Bone & Broth gets set to open on Charlotte Street

A VILLAGE OF SERVICES: Bone & Broth will share a common space with City Bakery. The restaurant will also be using meats from its neighbor, the Chop Shop. From left, Bone & Broth co-owner Kim Murray; Pat Dennehy and Brian Dennehy of City Bakery; Bone & Broth chef Jay Medford and Matt Helms, head butcher and manager of the Chop Shop. Photo by Cindy Kunst

It’s been awhile, but it looks like another restaurant will finally open in the King James building on Charlotte Street. The space’s previous occupant, the beloved neighborhood eatery and bar King James Public House, was shuttered rather suddenly in January to make way for an expansion of the Charlotte-based Dressler’s Restaurant, a white tablecloth steakhouse. Those plans seem to have fallen through, however, and now a new locally spun venture called Bone & Broth is moving in.

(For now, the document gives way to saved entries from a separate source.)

(* ===== verification/MD5.v ===== *)
(** * MD5 (FileServer/MD5.h, FileServer/MD5.cpp)

    The digest that names the files of the file server, with the streaming [update] over the
    64-byte buffer, and its agreement with the digest of a whole message. *)

From S2P Require Import Prelude Bytes Text.

(** ** The basic functions, on 32-bit words *)

Definition not32 (x : Z) : Z := 0xffffffff - x.
Definition F (x y z : Z) : Z := Z.lor (Z.land x y) (Z.land (not32 x) z).
Definition G (x y z : Z) : Z := Z.lor (Z.land x z) (Z.land y (not32 z)).
Definition H (x y z : Z) : Z := Z.lxor (Z.lxor x y) z.
Definition I (x y z : Z) : Z := Z.lxor y (Z.lor x (not32 z)).

Definition ROTATE_LEFT (x n : Z) : Z := Z.lor (to_u32 (Z.shiftl x n)) (Z.shiftr x (32 - n)).

(** The four words of the state. *)
Record State := { sa : Z; sb : Z; sc : Z; sd : Z }.

Definition init_state : State :=
  {| sa := 0x67452301; sb := 0xefcdab89; sc := 0x98badcfe; sd := 0x10325476 |}.

(** [FF], [GG], [HH] and [II], by their function. The calls name the words in turn as
    [(a, b, c, d)], [(d, a, b, c)], [(c, d, a, b)] and [(b, c, d, a)]: here the words move one
    place on after each step instead. *)
Definition step (f : Z -> Z -> Z -> Z) (x : list Z) (s : State) (p : nat * Z * Z) : State :=
  let '(k, n, ac) := p in
  let a := to_u32 (sa s + (f (sb s) (sc s) (sd s) + nth k x 0 + ac)) in
  let a := ROTATE_LEFT a n in
  {| sa := sd s; sb := to_u32 (a + sb s); sc := sb s; sd := sc s |}.

(** The steps of the four rounds: the word, the shift and the constant. *)
Definition FF_steps : list (nat * Z * Z) := [
   (0%nat, 7, 0xd76aa478); (1%nat, 12, 0xe8c7b756); (2%nat, 17, 0x242070db); (3%nat, 22, 0xc1bdceee);
   (4%nat, 7, 0xf57c0faf); (5%nat, 12, 0x4787c62a); (6%nat, 17, 0xa8304613); (7%nat, 22, 0xfd469501);
   (8%nat, 7, 0x698098d8); (9%nat, 12, 0x8b44f7af); (10%nat, 17, 0xffff5bb1); (11%nat, 22, 0x895cd7be);
   (12%nat, 7, 0x6b901122); (13%nat, 12, 0xfd987193); (14%nat, 17, 0xa679438e); (15%nat, 22, 0x49b40821)].

Definition GG_steps : list (nat * Z * Z) := [
   (1%nat, 5, 0xf61e2562); (6%nat, 9, 0xc040b340); (11%nat, 14, 0x265e5a51); (0%nat, 20, 0xe9b6c7aa);
   (5%nat, 5, 0xd62f105d); (10%nat, 9, 0x2441453); (15%nat, 14, 0xd8a1e681); (4%nat, 20, 0xe7d3fbc8);
   (9%nat, 5, 0x21e1cde6); (14%nat, 9, 0xc33707d6); (3%nat, 14, 0xf4d50d87); (8%nat, 20, 0x455a14ed);
   (13%nat, 5, 0xa9e3e905); (2%nat, 9, 0xfcefa3f8); (7%nat, 14, 0x676f02d9); (12%nat, 20, 0x8d2a4c8a)].

Definition HH_steps : list (nat * Z * Z) := [
   (5%nat, 4, 0xfffa3942); (8%nat, 11, 0x8771f681); (11%nat, 16, 0x6d9d6122); (14%nat, 23, 0xfde5380c);
   (1%nat, 4, 0xa4beea44); (4%nat, 11, 0x4bdecfa9); (7%nat, 16, 0xf6bb4b60); (10%nat, 23, 0xbebfbc70);
   (13%nat, 4, 0x289b7ec6); (0%nat, 11, 0xeaa127fa); (3%nat, 16, 0xd4ef3085); (6%nat, 23, 0x4881d05);
   (9%nat, 4, 0xd9d4d039); (12%nat, 11, 0xe6db99e5); (15%nat, 16, 0x1fa27cf8); (2%nat, 23, 0xc4ac5665)].

Definition II_steps : list (nat * Z * Z) := [
   (0%nat, 6, 0xf4292244); (7%nat, 10, 0x432aff97); (14%nat, 15, 0xab9423a7); (5%nat, 21, 0xfc93a039);
   (12%nat, 6, 0x655b59c3); (3%nat, 10, 0x8f0ccc92); (10%nat, 15, 0xffeff47d); (1%nat, 21, 0x85845dd1);
   (8%nat, 6, 0x6fa87e4f); (15%nat, 10, 0xfe2ce6e0); (6%nat, 15, 0xa3014314); (13%nat, 21, 0x4e0811a1);
   (4%nat, 6, 0xf7537e82); (11%nat, 10, 0xbd3af235); (2%nat, 15, 0x2ad7d2bb); (9%nat, 21, 0xeb86d391)].

(** ** Words and bytes *)

(** [encode], a word at a time. *)
Definition encode_word (w : Z) : bytes :=
  [z2b (Z.land w 0xff); z2b (Z.land (Z.shiftr w 8) 0xff); z2b (Z.land (Z.shiftr w 16) 0xff);
   z2b (Z.land (Z.shiftr w 24) 0xff)].
Definition encode (l : list Z) : bytes := l ≫= encode_word.

(** [decode]: [length] bytes, four to a word. *)
Fixpoint decode (l : bytes) : list Z :=
  match l with
  | b0 :: b1 :: b2 :: b3 :: l' =>
      Z.lor (Z.lor (Z.lor (b2z b0) (Z.shiftl (b2z b1) 8)) (Z.shiftl (b2z b2) 16)) (Z.shiftl (b2z b3) 24)
      :: decode l'
  | _ => []
  end.

(** [transform], on the first 64 bytes of [block]. *)
Definition transform (s : State) (block : bytes) : State :=
  let x := decode (take 64 block) in
  let t := fold_left (step F x) FF_steps s in
  let t := fold_left (step G x) GG_steps t in
  let t := fold_left (step H x) HH_steps t in
  let t := fold_left (step I x) II_steps t in
  {| sa := to_u32 (sa s + sa t); sb := to_u32 (sb s + sb t);
     sc := to_u32 (sc s + sc t); sd := to_u32 (sd s + sd t) |}.

(** ** The object *)

Record MD5 := {
  _state : State;
  count0 : Z;          (* _count: the number of bits, low word first *)
  count1 : Z;
  _buffer : bytes;     (* 64 bytes *)
  _digest : bytes;     (* 16 bytes *)
  _finished : bool;
}.

(** [reset]: the two arrays keep what they hold. *)
Definition reset (m : MD5) : MD5 := {|
  _state := init_state; count0 := 0; count1 := 0; _buffer := _buffer m; _digest := _digest m;
  _finished := false |}.

(** [memcpy(&_buffer[index], input, n)] *)
Definition put (index : nat) (l : bytes) (buffer : bytes) : bytes :=
  take index buffer ++ l ++ drop (index + length l) buffer.

(** The loop of [update] over the whole blocks of the input, from offset [i]; the test is on
    32-bit words. *)
Fixpoint blocks (fuel : nat) (input : bytes) (i : Z) (s : State) : State * Z :=
  match fuel with
  | O => (s, i)
  | S fuel' =>
      if decide (to_u32 (i + 63) < len input) then
        blocks fuel' input (to_u32 (i + 64)) (transform s (drop (Z.to_nat i) input))
      else (s, i)
  end.

Definition update (m : MD5) (input : bytes) : MD5 :=
  let length := len input in
  let index := Z.land (Z.shiftr (count0 m) 3) 0x3f in
  let bits := to_u32 (Z.shiftl (to_u32 length) 3) in
  let c0 := to_u32 (count0 m + bits) in
  let c1 := if decide (c0 < bits) then to_u32 (count1 m + 1) else count1 m in
  let c1 := to_u32 (c1 + Z.shiftr (to_u32 length) 29) in
  let partLen := 64 - index in
  let '(s, i, index, buffer) :=
    if decide (length >= partLen) then
      let buffer := put (Z.to_nat index) (take (Z.to_nat partLen) input) (_buffer m) in
      let s := transform (_state m) buffer in
      let '(s, i) := blocks (List.length input) input partLen s in
      (s, i, 0, buffer)
    else (_state m, 0, index, _buffer m) in
  {| _state := s; count0 := c0; count1 := c1;
     _buffer := put (Z.to_nat index) (drop (Z.to_nat i) input) buffer;
     _digest := _digest m; _finished := false |}.

Definition PADDING : bytes := chr 0x80 :: replicate 63 (chr 0).

Definition final (m : MD5) : MD5 :=
  let bits := encode [count0 m; count1 m] in
  let index := Z.land (Z.shiftr (count0 m) 3) 0x3f in
  let padLen := if decide (index < 56) then 56 - index else 120 - index in
  let m1 := update m (take (Z.to_nat padLen) PADDING) in
  let m2 := update m1 bits in
  {| _state := _state m; count0 := count0 m; count1 := count1 m; _buffer := _buffer m2;
     _digest := encode [sa (_state m2); sb (_state m2); sc (_state m2); sd (_state m2)];
     _finished := _finished m2 |}.
Lemma chunks_stream chunks fs t t0 b s :
  Forall frame_ok fs -> partial t -> partial t0 -> wf b -> content b = t0 ->
  t0 ++ concat chunks = stream fs ++ t ->
  delivers (for_fold on_chunk b chunks s) (for_each handle (snd <$> fs) s) t.
Proof.
  intros Hfs Ht. revert fs Hfs t0 b s.
  induction chunks as [|d ds IH]; intros fs Hfs t0 b s Ht0 W C E; simpl in E |- *.
  - rewrite app_nil_r in E. destruct Hfs as [|f fs Hf Hfs].
    + simpl in *. exists b. by rewrite C, E.
    + apply parse_frame_partial in Ht0. rewrite E in Ht0.
      change (stream (f :: fs)) with (frame f ++ stream fs) in Ht0.
      by rewrite <- app_assoc, parse_frame_frame in Ht0.
  - destruct (readFd_ok b d W) as (b1 & E1 & W1 & C1). rewrite app_assoc in E.
    destruct (stream_cut _ _ _ _ Hfs Ht E) as (fs1 & fs2 & t1 & -> & Ex & Ht1 & E2).
    apply Forall_app in Hfs as [Hfs1 Hfs2]. rewrite fmap_app, for_each_app.
    unfold mbind, M_bind. rewrite (on_chunk_ok _ _ _ _ _ E1).
    rewrite C in C1. rewrite Ex in C1.
    pose proof (OnRead_stream fs1 t1 b1 s Hfs1 Ht1 W1 C1) as D. unfold delivers in D.
    destruct (for_each handle (snd <$> fs1) s) as [[[] s1]| |].
    + destruct D as (b2 & -> & W2 & C2). by apply (IH fs2 Hfs2 t1 b2 s1).
    + by rewrite D.
    + by rewrite D.
Qed.
(** A turn that goes on handles one message; the buffer stays well formed. *)
Lemma OnRead_turn_inv b s b' more s' : wf b -> OnRead_turn b s = Ok ((b', more), s') ->
  wf b' /\ (s' = s \/ exists msg, handle msg s = Ok (tt, s')).
Proof.
  intros W E. pose proof (OnRead_turn_parse b s W) as T. rewrite E in T.
  destruct (parse_frame _) as [| |msg rest]; [injection T as -> _ ->; by split; [|left]|done|].
  destruct T as (b2 & W2 & _ & T). symmetry in T. apply bind_inv in T as ([] & s1 & E1 & T).
  injection T as <- _ <-. split; [done|]. right. by exists msg.
Qed.

(** Reading takes bytes from the front of the buffer. *)
Lemma parse_frame_suffix c msg rest : parse_frame c = Frame msg rest -> rest `suffix_of` c.
Proof. unfold parse_frame. repeat case_decide; intros [= <- <-]. apply suffix_drop. Qed.

Lemma OnRead_suffix b s b' s' : wf b -> OnRead b s = Ok (b', s') -> content b' `suffix_of` content b.
Proof.
  unfold OnRead. generalize (Datatypes.S (readableBytes b)) as n. intros n.
  revert b s. induction n as [|n IH]; intros b s Wb; simpl; [by intros [= <- <-]|].
  intros E. apply bind_inv in E as ([b1 more] & s1 & E1 & E2).
  pose proof (OnRead_turn_parse b s Wb) as T. rewrite E1 in T. pose proof E1 as [W1 _]%OnRead_turn_inv; [|done].
  assert (content b1 `suffix_of` content b) as S1.
  { destruct (parse_frame (content b)) as [| |msg rest] eqn:Ep; [by injection T as -> _ _|done|].
    destruct T as (b2 & _ & C2 & T). symmetry in T. apply bind_inv in T as ([] & s2 & _ & T). injection T as -> _ _.
    rewrite C2. by eapply parse_frame_suffix. }
  destruct more; [|by injection E2 as <- <-]. etransitivity; [by eapply IH|done].
Qed.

Former King James Public House chef Steven Goff, who now owns Brinehaus Meat + Provisions in the Raleigh area, was dedicated to sourcing ingredients locally. He created a menu that focused on using every part of the animal, featuring jars of pâtés and terrines, duck wings and a variety of alternative cuts of meat. Eventually, a burger was added, as well as fried chicken and other familiar pub grub. Bone & Broth will maintain the pub theme, but with a slightly different culinary tack.

“We want to be the village pub, kind of like what King James was,” says co-owner Kim Murray. “We just want to have a little more approachable menu, and we want to utilize the fact that we are in a community.”

The menu, Murray says, is still being developed, but it looks to be appealing to carnivores. “It’s going to be heavy on the meat, but we’re still going to be pub-ish. There’s going to be a burger, and there will be bangers and mash, fish and chips, but we’ll be utilizing local ingredients as much as possible.”

London broil, trout and bone-in chicken will also be on the menu, as well as a rotating variety of bone broths that are the restaurant’s namesake. The Bone & Broth kitchen will be led by chef Jay Medford, an Asheville native who recently returned after six years in New York City, where he graduated from the French Culinary Institute. “We just want to keep it superhumble and community-based,” Medford says

While ingredients like cod will certainly be sourced elsewhere, Murray plans to use as many local products as possible, which makes Bone & Broth’s location convenient. “We are sandwiched between a baker and a butcher, so we’re going to [take advantage of] that by having City Bakery breads and whole and half animals from the Chop Shop.”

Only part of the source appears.